Leigh is situated in the Blackmore Vale, and measured directly, the village is 5 mi south-southwest of Sherborne, 6 mi southeast of Yeovil and 12 mi north-northwest of Dorchester. The surrounding landscape is gently undulating and predominantly agricultural. The underlying geology is Oxford clay which here produces good quality pasture; the village was once known for producing cheese and cider, with at one time every farm possessing an orchard.
One mile to the west of the village is the small Wriggle River, which drains into the River Yeo. Approximately 2.5 mi to the south are the chalk hills of the Dorset Downs.

The nearest railway stations are on the Heart of Wessex Line at Chetnole, 1.5 mi to the west-southwest, and Yetminster, 2 mi to the northwest. The nearest main roads are the A37, 2.5 mi to the west, and the A352, 2.5 mi to the east.

==Demography==
In the 2011 census the parish had 225 dwellings, 209 households and a population of 480.
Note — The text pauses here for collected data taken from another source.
(* ===== verification/AllocTheorems.v ===== *)
(** * What the alloc package promises

    The claims on [Allocate], [Compute], [StreakDays] and [MultBps], applied to
    the Case sell-at-minute-1. *)
From S2P Require Import Prelude Sorts Bytes Text Merkle MerkleEncode MerkleTree MerkleProof.
From S2P Require Import Twab TwabSpec TwabReplay TwabWalk TwabHolders TwabLedger Cases Alloc AllocSpec.

(** ** Allocate *)

(** C4: the Allocations are those of spec section 5. When funding and Carry are there for
    each token and not negative, [Allocate] returns, in the Holders' order and with
    nobody missing or added, for each Holder the floor of its pro rata share of funding
    plus Carry, by weight TWAB times the Multiplier (1.5 from 30 days held, 1.25 from 7,
    1 below and for the dev wallet) over the total weight of all Holders; a Holder is
    left out exactly when all five amounts are zero. Otherwise it refuses. *)
Theorem Allocate_rule keccak256 p hs :
  epoch_ok (p_EpochID p) → Forall holder_ok hs → (∀ t, funding p t < 2 ^ 256) →
  (funded p → ∃ r, Allocate keccak256 p hs = Ok r ∧
     res_TotalWeight r = rule_total p hs ∧ res_Allocations r = filter earns (owed p hs <$> hs)) ∧
  (¬ funded p → ∃ e, Allocate keccak256 p hs = Err e).
Proof.
  intros He Hh Hlt. split.
  - intros [b Hb]%base_funded. apply (Allocate_by_rule p b hs He); [|done..]. by apply funding_base in Hb as [_ ?].
  - intros [e Hb]%base_unfunded. unfold Allocate. rewrite Hb. by exists e.
Qed.

Lemma Allocate_rule_witness :
  ∃ r, Allocate sum_hash sell_params sell_hs = Ok r ∧ res_TotalWeight r = 1200000 ∧
    res_Allocations r = filter earns (owed sell_params sell_hs <$> sell_hs) ∧ length (res_Allocations r) = 2%nat.
Proof.
  destruct (proj1 (Allocate_rule sum_hash sell_params sell_hs sell_epoch_ok sell_hs_ok sell_funding_fits) sell_funded)
    as (r & HA & HW & Hr).
  exists r. split; [exact HA|]. split; [rewrite HW; by vm_compute|]. split; [exact Hr|]. rewrite Hr. by vm_compute.
Defined.

(** C12: nothing is created and next to nothing is left: for each token the totals are
    the sum of the Allocations, totals plus Carry out are the funding plus the Carry in,
    neither is negative, and with [n] Holders less than [n] units are carried over. *)
Theorem Allocate_conserves keccak256 p hs r t :
  Forall (λ h, 0 < h_TWAB h) hs → Allocate keccak256 p hs = Ok r →
  ∃ f c, p_Funded p !!! t = Some f ∧ p_CarryIn p !!! t = Some c ∧
    res_Totals r !!! t + res_CarryOut r !!! t = f + c ∧
    res_Totals r !!! t = sum_of (λ a, a_Amounts a !!! t) (res_Allocations r) ∧
    0 ≤ res_Totals r !!! t ∧ 0 ≤ res_CarryOut r !!! t ∧
    (hs ≠ [] → res_CarryOut r !!! t < Z.of_nat (length hs)).
Proof.
  intros Hh HA. destruct (Allocate_funded keccak256 p hs r HA) as (b & Hb & Hf & Hbt).
  destruct (Hf t) as [(f & Hft & _) (c & Hct & _)]. exists f, c. split; [done|]. split; [done|].
  destruct (Allocate_inv keccak256 p b hs Hb Hh r HA) as (-> & _ & Ht & Hc & _).
  pose proof (totals_bounds p b hs Hb Hh t) as [Hr Hd]. cbn zeta in Hr, Hd.
  assert (b !!! t = f + c) as Hfc by (rewrite Hbt; unfold funding; by rewrite Hft, Hct).
  rewrite Hc, Ht. split_and!; [lia|done|lia..|]. intros Hne. specialize (Hd Hne). lia.
Qed.

Lemma Allocate_conserves_witness :
  Allocate sum_hash sell_params sell_hs = Ok sell_result ∧
  ∃ f c, p_Funded sell_params !!! (0%fin : fin 5) = Some f ∧ p_CarryIn sell_params !!! (0%fin : fin 5) = Some c ∧
    res_Totals sell_result !!! (0%fin : fin 5) + res_CarryOut sell_result !!! (0%fin : fin 5) = f + c.
Proof.
  split; [exact sell_allocates|].
  destruct (Allocate_conserves sum_hash sell_params sell_hs sell_result 0%fin sell_holders_ok sell_allocates)
    as (f & c & Hf & Hc & Hsum & _).
  exists f, c. split; [exact Hf|]. split; [exact Hc|]. exact Hsum.
Defined.

(** Each amount is within one unit of the exact share, and between two
    Allocations the heavier one gets at least as much of every token. *)
Theorem Allocate_fair keccak256 p hs b r a a' t :
  base p = Ok b → holders_ok hs → Allocate keccak256 p hs = Ok r →
  a ∈ res_Allocations r → a' ∈ res_Allocations r → a_Weight a ≤ a_Weight a' →
  a_Amounts a !!! t * res_TotalWeight r ≤ b !!! t * a_Weight a ∧
  b !!! t * a_Weight a < (a_Amounts a !!! t + 1) * res_TotalWeight r ∧
  a_Amounts a !!! t ≤ a_Amounts a' !!! t.
Proof.
  intros Hb Hh HA Ha Ha' Hle. destruct (Allocate_inv keccak256 p b hs Hb Hh r HA) as (Hal & -> & _).
  rewrite Hal in Ha, Ha'.
  apply list_elem_of_filter in Ha as [_ (h & -> & Hin)%list_elem_of_fmap].
  apply list_elem_of_filter in Ha' as [_ (h' & -> & Hin')%list_elem_of_fmap].
  pose proof (alloc_of_bounds p b hs Hb Hh h t Hin) as [_ [? ?]]. split_and!; [done..|].
  cbn [alloc_of a_Amounts]. rewrite !vlookup_map.
  pose proof (total_weight_pos p hs h Hh Hin). pose proof (base_nonneg p b Hb t).
  apply Z.div_le_mono; [lia|]. change (weight p h ≤ weight p h') in Hle. nia.
Qed.

Lemma Allocate_fair_witness :
  ∃ a a', a ∈ res_Allocations sell_result ∧ a' ∈ res_Allocations sell_result ∧ a ≠ a' ∧
    a_Amounts a !!! (0%fin : fin 5) ≤ a_Amounts a' !!! (0%fin : fin 5).
Proof.
  set (a := alloc_of sell_params sell_base sell_hs (mkHolder alice 60 3599999 3600060)).
  set (a' := alloc_of sell_params sell_base sell_hs (mkHolder bob 60 3599999 0)).
  assert (res_Allocations sell_result = [a; a']) as Hr by by vm_compute.
  assert (a ∈ res_Allocations sell_result) as Ha by (rewrite Hr; left).
  assert (a' ∈ res_Allocations sell_result) as Ha' by (rewrite Hr; right; left).
  exists a, a'. split; [exact Ha|]. split; [exact Ha'|]. split; [by intros [=]|].
  refine (proj2 (proj2 (Allocate_fair sum_hash sell_params sell_hs sell_base sell_result a a' 0%fin
    sell_base_Ok sell_holders_ok sell_allocates Ha Ha' _))). by vm_compute.
Defined.

(** [Allocate] never panics and fails only on bad funding: over Holders with
    positive TWABs, and with bases a uint256 holds, it returns a result, and the
    result has a Root, which is that of the tree over its Allocations, exactly when
    some amount is positive. *)
Theorem Allocate_total keccak256 p hs b :
  base p = Ok b → holders_ok hs → is_u64 (p_EpochID p) → (∀ t, b !!! t < 2 ^ 256) →
  ∃ r, Allocate keccak256 p hs = Ok r ∧
    (res_HasRoot r = true ↔ ∃ h t, h ∈ hs ∧ 0 < b !!! t * weight p h / res_TotalWeight r) ∧
    (res_HasRoot r = true → ∃ tree, res_Tree r = Some tree ∧ Root tree = Ok (res_Root r) ∧
       New keccak256 (claims (p_EpochID p) (res_Allocations r)) = Ok tree) ∧
    (res_HasRoot r = false → res_Root r = zeroHash ∧ res_CarryOut r = b).
Proof.
  intros Hb Hh Hid Hlt. destruct (Allocate_Ok keccak256 p b hs Hb Hh Hid Hlt) as [r HA]. exists r.
  destruct (Allocate_inv keccak256 p b hs Hb Hh r HA) as (Hal & HW & Ht & Hc & Hroot & Htree).
  split; [done|]. split_and!.
  - rewrite Hroot, HW. split.
    + intros Hne. destruct (allocations_of p b hs) as [|a l] eqn:Ha; [done|].
      assert (a ∈ allocations_of p b hs) as Hin by (rewrite Ha; left).
      apply list_elem_of_filter in Hin as [Hk (h & -> & Hin)%list_elem_of_fmap]. exists h.
      destruct (decide (∃ t : fin 5, 0 < a_Amounts (alloc_of p b hs h) !!! t)) as [[t Hpos]|Hno].
      { exists t. split; [done|]. cbn [alloc_of a_Amounts] in Hpos. by rewrite vlookup_map in Hpos. }
      exfalso. unfold kept in Hk. enough (isEmpty (a_Amounts (alloc_of p b hs h)) = true) by congruence.
      apply isEmpty_true. intros t. pose proof (alloc_of_bounds p b hs Hb Hh h t Hin) as [[? _] _].
      apply Z.le_antisymm; [|done]. apply Z.nlt_ge. intros Hpos. destruct Hno. by exists t.
    + intros (h & t & Hin & Hpos) Hnil.
      assert (alloc_of p b hs h ∉ allocations_of p b hs) as Hni by (rewrite Hnil; apply not_elem_of_nil).
      apply Hni, list_elem_of_filter. split; [|by apply list_elem_of_fmap_2].
      apply not_true_is_false. intros He. apply isEmpty_true with (t := t) in He.
      cbn [alloc_of a_Amounts] in He. rewrite vlookup_map in He. lia.
  - intros Hr. rewrite Hr in Htree. by rewrite Hal.
  - intros Hr. rewrite Hr in Htree. split; [by destruct Htree|]. apply vec_eq. intros t.
    rewrite Hc, Ht. assert (allocations_of p b hs = []) as ->; [|cbn; lia].
    destruct (decide (allocations_of p b hs = [])) as [|Hne]; [done|]. apply Hroot in Hne. congruence.
Qed.

Lemma Allocate_total_witness :
  base sell_params = Ok sell_base ∧ holders_ok sell_hs ∧
  ∃ r, Allocate sum_hash sell_params sell_hs = Ok r.
Proof.
  split; [exact sell_base_Ok|]. split; [exact sell_holders_ok|].
  destruct (Allocate_total sum_hash sell_params sell_hs sell_base sell_base_Ok sell_holders_ok) as (r & Hr & _).
  - unfold is_u64. cbn. lia.
  - intros t. unfold sell_base. rewrite vlookup_replicate. lia.
  - exists r. exact Hr.
Defined.

(** ** Compute, end to end *)

Lemma is_holders_ok epochID ts xs hs : is_holders epochID ts xs hs → holders_ok hs.
Proof. intros [_ Hin]. apply Forall_forall. intros h Hh. by apply Hin in Hh as (_ & ? & _). Qed.

(** What a complete history says of the Holders: their times are those of its transfers. *)
Lemma is_holders_rule epochID ts xs hs : epoch_ok epochID → Forall (λ tr, 0 ≤ tr_Timestamp tr) ts →
  is_holders epochID ts xs hs → Forall holder_ok hs.
Proof.
  intros He Hts [_ Hin]. apply Forall_forall. intros h Hh. apply Hin in Hh as (Hx & Htwab & _). split; [done|].
  pose proof (WindowOf_ok _ He) as Hw. unfold epoch_ok, EpochSeconds in *.
  assert (∀ e, e ∈ before (w_End (WindowOf epochID)) (entries (h_Account h) ts) → 0 ≤ e.1 < 2 ^ 63) as Htime.
  { intros e [Hlate (tr & Htr & Ht%entries_of_time)%elem_of_entries]%list_elem_of_filter.
    rewrite Hw in Hlate. cbn in Hlate. rewrite Forall_forall in Hts. specialize (Hts tr Htr). cbn in Hts. lia. }
  rewrite Hx. cbn [holder_at h_FirstBuyAt h_LastSellAt]. split.
  - unfold first_buy. destruct (min_of _) as [t|] eqn:E; cbn; [|lia].
    apply min_of_spec, proj1, elem_of_buys in E as (v & Hv & _). by apply (Htime (t, v)).
  - unfold last_sell. destruct (max_of _) as [t|] eqn:E; cbn; [|lia].
    apply max_of_spec, proj1, elem_of_sells in E as (v & Hv & _). by apply (Htime (t, v)).
Qed.

(** C38: from the raw chain data to the Allocations. On a complete history, funded,
    [Compute] pays every address that is not Excluded by the average of its balance over
    the Epoch's seconds times its Multiplier, over the sum of these weights: an address
    has a row exactly when it is not Excluded, its average is positive and it is owed
    something, the row is the rules', and there is one row to an address, in ascending
    order. An incomplete history is refused, and so is one without funding. *)
Theorem Compute_correct keccak256 p :
  epoch_ok (p_EpochID p) → Forall (λ tr, 0 ≤ tr_Timestamp tr) (p_Transfers p) → (∀ t, funding p t < 2 ^ 256) →
  (history_ok (w_End (WindowOf (p_EpochID p))) (p_Transfers p) → funded p →
   ∃ r hs, Compute keccak256 p = Ok r ∧ is_holders (p_EpochID p) (p_Transfers p) (p_Exclusions p) hs ∧
     res_TotalWeight r = rule_total p hs ∧ res_Allocations r = filter earns (owed p hs <$> hs) ∧
     (∀ a, a ∈ res_Allocations r ↔ earns a ∧ ∃ x, a = owed p hs (holder_at (p_EpochID p) (p_Transfers p) x) ∧
        0 < twab_of (p_EpochID p) (p_Transfers p) x ∧ ¬ is_excluded (p_EpochID p) (p_Exclusions p) x)) ∧
  (¬ (history_ok (w_End (WindowOf (p_EpochID p))) (p_Transfers p) ∧ funded p) → ∃ e, Compute keccak256 p = Err e).
Proof.
  intros He Hts Hlt. destruct (Replay_total (p_EpochID p) (p_Transfers p) (p_Exclusions p) He)
    as [(Hok & hs & HR & His)|(Hbad & e & HR)]; unfold Compute; rewrite HR; cbn [wrap mbind Res_bind].
  - pose proof (is_holders_rule _ _ _ _ He Hts His) as Hh. split.
    + intros _ [b Hb]%base_funded. destruct (Allocate_by_rule p b hs He) with (keccak256 := keccak256) as (r & HA & HW & Hr);
        [by apply funding_base in Hb as [_ ?]|done..|].
      exists r, hs. split_and!; [done..|]. intros a. rewrite Hr, list_elem_of_filter, list_elem_of_fmap. f_equiv. split.
      * intros (h & -> & (Hx & Htwab & Hex)%His). exists (h_Account h). rewrite <-Hx. split; [done|].
        split; [|done]. by rewrite Hx in Htwab.
      * intros (x & -> & Htwab & Hex). eexists. split; [done|]. by apply His.
    + intros Hnot. destruct (base_unfunded p) as [e Hb]; [by intros Hf; apply Hnot|]. exists e. unfold Allocate. by rewrite Hb.
  - split; [done|]. intros _. by exists (errReplay e).
Qed.

Lemma Compute_correct_witness :
  history_ok (w_End (WindowOf 1000)) sell_history ∧
  ∃ r hs, Compute sum_hash sell_params = Ok r ∧ is_holders 1000 sell_history curve_excluded hs ∧
    res_Allocations r = filter earns (owed sell_params hs <$> hs).
Proof.
  split; [exact sell_complete|].
  destruct (proj1 (Compute_correct sum_hash sell_params sell_epoch_ok
    ltac:(repeat (constructor; [cbn; lia|]); constructor) sell_funding_fits) sell_complete sell_funded)
    as (r & hs & Hr & Hhs & _ & Hrows & _).
  exists r, hs. split; [exact Hr|]. split; [exact Hhs|]. exact Hrows.
Defined.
The population of the parish in the censuses between 1921 and 2011 is shown in the table below:

Census Population of Leigh Parish 1921—2011 (except 1941)
| Census | 1921 | 1931 | 1951 | 1961 | 1971 | 1981 | 1991 | 2001 | 2011 |
| Population | 351 | 330 | 290 | 347 | 350 | 400 | 520 | 480 | 480 |
Source:Dorset County Council and Office for National Statistics

In 1861 the parish population was 465.